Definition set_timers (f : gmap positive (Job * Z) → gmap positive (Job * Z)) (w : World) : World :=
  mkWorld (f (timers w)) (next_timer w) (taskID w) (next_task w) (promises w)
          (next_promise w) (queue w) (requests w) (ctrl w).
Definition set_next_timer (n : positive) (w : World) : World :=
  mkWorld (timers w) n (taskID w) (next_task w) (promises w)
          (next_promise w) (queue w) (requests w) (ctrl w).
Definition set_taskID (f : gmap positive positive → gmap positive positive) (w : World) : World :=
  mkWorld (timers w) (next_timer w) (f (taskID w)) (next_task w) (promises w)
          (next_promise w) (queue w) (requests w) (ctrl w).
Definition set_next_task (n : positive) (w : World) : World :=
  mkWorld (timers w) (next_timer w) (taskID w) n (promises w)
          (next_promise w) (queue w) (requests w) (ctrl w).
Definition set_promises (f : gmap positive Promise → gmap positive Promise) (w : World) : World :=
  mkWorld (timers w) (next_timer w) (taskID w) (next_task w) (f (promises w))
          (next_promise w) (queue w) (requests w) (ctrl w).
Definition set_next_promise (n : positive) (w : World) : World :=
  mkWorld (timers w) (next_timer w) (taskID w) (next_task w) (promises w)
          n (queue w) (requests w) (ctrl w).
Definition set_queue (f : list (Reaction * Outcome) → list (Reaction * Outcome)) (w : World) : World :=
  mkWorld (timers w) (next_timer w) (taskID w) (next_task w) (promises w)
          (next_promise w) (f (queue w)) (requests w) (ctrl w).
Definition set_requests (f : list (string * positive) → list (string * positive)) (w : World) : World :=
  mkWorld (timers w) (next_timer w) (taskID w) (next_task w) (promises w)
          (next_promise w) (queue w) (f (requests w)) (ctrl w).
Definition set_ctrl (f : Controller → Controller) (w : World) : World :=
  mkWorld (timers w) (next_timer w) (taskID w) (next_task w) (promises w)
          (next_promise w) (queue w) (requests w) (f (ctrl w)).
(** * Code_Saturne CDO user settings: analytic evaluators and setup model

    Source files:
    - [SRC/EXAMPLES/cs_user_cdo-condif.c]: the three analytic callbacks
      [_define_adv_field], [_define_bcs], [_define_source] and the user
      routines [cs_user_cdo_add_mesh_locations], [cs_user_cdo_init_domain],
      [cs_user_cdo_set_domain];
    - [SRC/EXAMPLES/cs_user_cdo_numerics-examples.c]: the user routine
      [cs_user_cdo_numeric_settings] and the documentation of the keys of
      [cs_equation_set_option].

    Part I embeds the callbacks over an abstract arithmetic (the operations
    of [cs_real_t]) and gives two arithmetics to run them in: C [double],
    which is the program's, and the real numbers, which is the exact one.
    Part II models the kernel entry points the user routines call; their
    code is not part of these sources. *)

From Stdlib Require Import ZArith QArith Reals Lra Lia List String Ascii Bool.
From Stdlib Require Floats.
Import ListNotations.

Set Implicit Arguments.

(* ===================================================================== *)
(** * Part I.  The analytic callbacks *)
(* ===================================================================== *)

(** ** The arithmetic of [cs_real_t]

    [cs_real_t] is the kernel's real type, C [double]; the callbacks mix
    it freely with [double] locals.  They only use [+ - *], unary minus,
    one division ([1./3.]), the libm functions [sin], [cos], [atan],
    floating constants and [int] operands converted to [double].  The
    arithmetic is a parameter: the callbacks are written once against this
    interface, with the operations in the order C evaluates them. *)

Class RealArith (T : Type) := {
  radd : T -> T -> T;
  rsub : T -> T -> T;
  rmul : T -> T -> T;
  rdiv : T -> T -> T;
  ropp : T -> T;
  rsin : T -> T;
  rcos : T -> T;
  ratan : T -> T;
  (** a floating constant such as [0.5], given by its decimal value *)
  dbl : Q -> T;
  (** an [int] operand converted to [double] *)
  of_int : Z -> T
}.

---

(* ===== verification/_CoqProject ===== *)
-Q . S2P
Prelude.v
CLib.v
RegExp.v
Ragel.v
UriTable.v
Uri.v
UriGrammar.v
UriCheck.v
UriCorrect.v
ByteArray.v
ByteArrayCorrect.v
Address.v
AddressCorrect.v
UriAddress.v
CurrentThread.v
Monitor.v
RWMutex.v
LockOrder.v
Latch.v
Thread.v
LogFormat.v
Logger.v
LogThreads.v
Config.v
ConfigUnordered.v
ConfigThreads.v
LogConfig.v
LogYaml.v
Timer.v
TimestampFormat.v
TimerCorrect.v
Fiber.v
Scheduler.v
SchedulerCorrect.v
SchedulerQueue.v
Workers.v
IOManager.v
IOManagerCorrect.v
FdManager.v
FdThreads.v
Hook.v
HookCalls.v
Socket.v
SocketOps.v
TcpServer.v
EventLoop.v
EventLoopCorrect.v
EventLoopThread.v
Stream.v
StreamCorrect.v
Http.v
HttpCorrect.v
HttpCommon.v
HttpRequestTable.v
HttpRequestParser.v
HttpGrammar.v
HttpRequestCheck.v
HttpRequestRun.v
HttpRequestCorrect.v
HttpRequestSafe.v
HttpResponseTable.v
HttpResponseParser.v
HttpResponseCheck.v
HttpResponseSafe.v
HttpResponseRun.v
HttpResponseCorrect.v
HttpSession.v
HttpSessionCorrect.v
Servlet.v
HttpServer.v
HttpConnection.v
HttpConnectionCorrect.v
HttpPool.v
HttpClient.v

==

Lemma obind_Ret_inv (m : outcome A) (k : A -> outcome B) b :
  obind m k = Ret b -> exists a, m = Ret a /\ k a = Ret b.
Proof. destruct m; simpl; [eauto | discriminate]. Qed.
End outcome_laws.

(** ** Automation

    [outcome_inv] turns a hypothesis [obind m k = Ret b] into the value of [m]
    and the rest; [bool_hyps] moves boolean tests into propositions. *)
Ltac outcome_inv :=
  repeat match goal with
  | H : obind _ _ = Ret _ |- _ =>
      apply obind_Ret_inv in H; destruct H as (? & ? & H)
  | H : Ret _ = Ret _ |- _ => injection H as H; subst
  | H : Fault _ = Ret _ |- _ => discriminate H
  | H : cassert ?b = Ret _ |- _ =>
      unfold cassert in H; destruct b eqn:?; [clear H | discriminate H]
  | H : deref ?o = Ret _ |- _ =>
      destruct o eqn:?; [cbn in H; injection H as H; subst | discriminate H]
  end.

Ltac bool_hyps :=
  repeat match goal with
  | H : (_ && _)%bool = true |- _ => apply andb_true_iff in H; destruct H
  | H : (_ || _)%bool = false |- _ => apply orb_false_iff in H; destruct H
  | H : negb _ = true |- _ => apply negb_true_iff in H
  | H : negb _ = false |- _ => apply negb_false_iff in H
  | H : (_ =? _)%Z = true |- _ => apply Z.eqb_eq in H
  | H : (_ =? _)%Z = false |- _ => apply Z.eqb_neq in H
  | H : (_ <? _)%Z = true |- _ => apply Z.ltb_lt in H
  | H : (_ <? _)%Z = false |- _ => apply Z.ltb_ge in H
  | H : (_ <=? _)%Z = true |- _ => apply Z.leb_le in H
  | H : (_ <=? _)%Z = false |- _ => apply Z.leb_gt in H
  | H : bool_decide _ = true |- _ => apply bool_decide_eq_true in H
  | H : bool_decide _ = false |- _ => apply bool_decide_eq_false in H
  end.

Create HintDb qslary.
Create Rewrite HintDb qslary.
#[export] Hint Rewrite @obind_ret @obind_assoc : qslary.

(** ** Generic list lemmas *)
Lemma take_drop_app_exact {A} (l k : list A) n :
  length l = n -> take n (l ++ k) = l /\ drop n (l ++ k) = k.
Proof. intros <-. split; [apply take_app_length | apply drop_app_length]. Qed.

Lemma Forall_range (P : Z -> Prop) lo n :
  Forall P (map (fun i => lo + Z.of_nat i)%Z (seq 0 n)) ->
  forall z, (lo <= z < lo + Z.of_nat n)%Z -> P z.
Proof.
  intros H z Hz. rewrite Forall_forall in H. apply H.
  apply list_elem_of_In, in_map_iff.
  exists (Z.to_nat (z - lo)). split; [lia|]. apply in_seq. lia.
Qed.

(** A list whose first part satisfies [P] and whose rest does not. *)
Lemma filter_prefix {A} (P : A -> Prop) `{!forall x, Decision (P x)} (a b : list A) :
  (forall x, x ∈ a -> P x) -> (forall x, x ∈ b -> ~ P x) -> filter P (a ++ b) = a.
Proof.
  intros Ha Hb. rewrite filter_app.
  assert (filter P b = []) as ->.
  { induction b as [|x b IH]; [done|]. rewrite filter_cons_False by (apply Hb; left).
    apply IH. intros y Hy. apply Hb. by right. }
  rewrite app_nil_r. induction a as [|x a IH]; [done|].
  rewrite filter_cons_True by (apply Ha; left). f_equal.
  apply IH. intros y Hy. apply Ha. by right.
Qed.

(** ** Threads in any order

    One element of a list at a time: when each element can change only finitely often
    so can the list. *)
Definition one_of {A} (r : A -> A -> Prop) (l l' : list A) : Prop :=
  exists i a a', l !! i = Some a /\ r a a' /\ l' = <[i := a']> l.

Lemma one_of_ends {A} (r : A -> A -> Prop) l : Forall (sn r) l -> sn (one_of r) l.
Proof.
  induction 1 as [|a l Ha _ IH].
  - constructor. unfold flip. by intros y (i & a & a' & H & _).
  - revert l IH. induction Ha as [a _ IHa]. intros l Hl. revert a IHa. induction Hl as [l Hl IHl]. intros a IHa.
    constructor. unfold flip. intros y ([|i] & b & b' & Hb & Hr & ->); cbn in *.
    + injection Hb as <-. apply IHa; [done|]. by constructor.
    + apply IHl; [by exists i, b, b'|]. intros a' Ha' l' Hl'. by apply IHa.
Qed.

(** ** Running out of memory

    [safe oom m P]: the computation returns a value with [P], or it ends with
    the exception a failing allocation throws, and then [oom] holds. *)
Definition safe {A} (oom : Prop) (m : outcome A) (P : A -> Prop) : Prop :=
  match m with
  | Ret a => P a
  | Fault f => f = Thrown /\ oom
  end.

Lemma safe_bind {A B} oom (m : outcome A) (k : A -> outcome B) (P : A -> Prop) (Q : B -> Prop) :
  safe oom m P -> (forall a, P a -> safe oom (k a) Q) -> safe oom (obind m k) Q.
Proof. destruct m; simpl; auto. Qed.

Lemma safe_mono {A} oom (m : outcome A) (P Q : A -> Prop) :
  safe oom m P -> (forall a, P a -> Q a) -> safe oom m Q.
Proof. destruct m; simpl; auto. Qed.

Required work — Pull each line containing "into" from the records.

The completed task —
    [outcome_inv] turns a hypothesis [obind m k = Ret b] into the value of [m]
    and the rest; [bool_hyps] moves boolean tests into propositions. *)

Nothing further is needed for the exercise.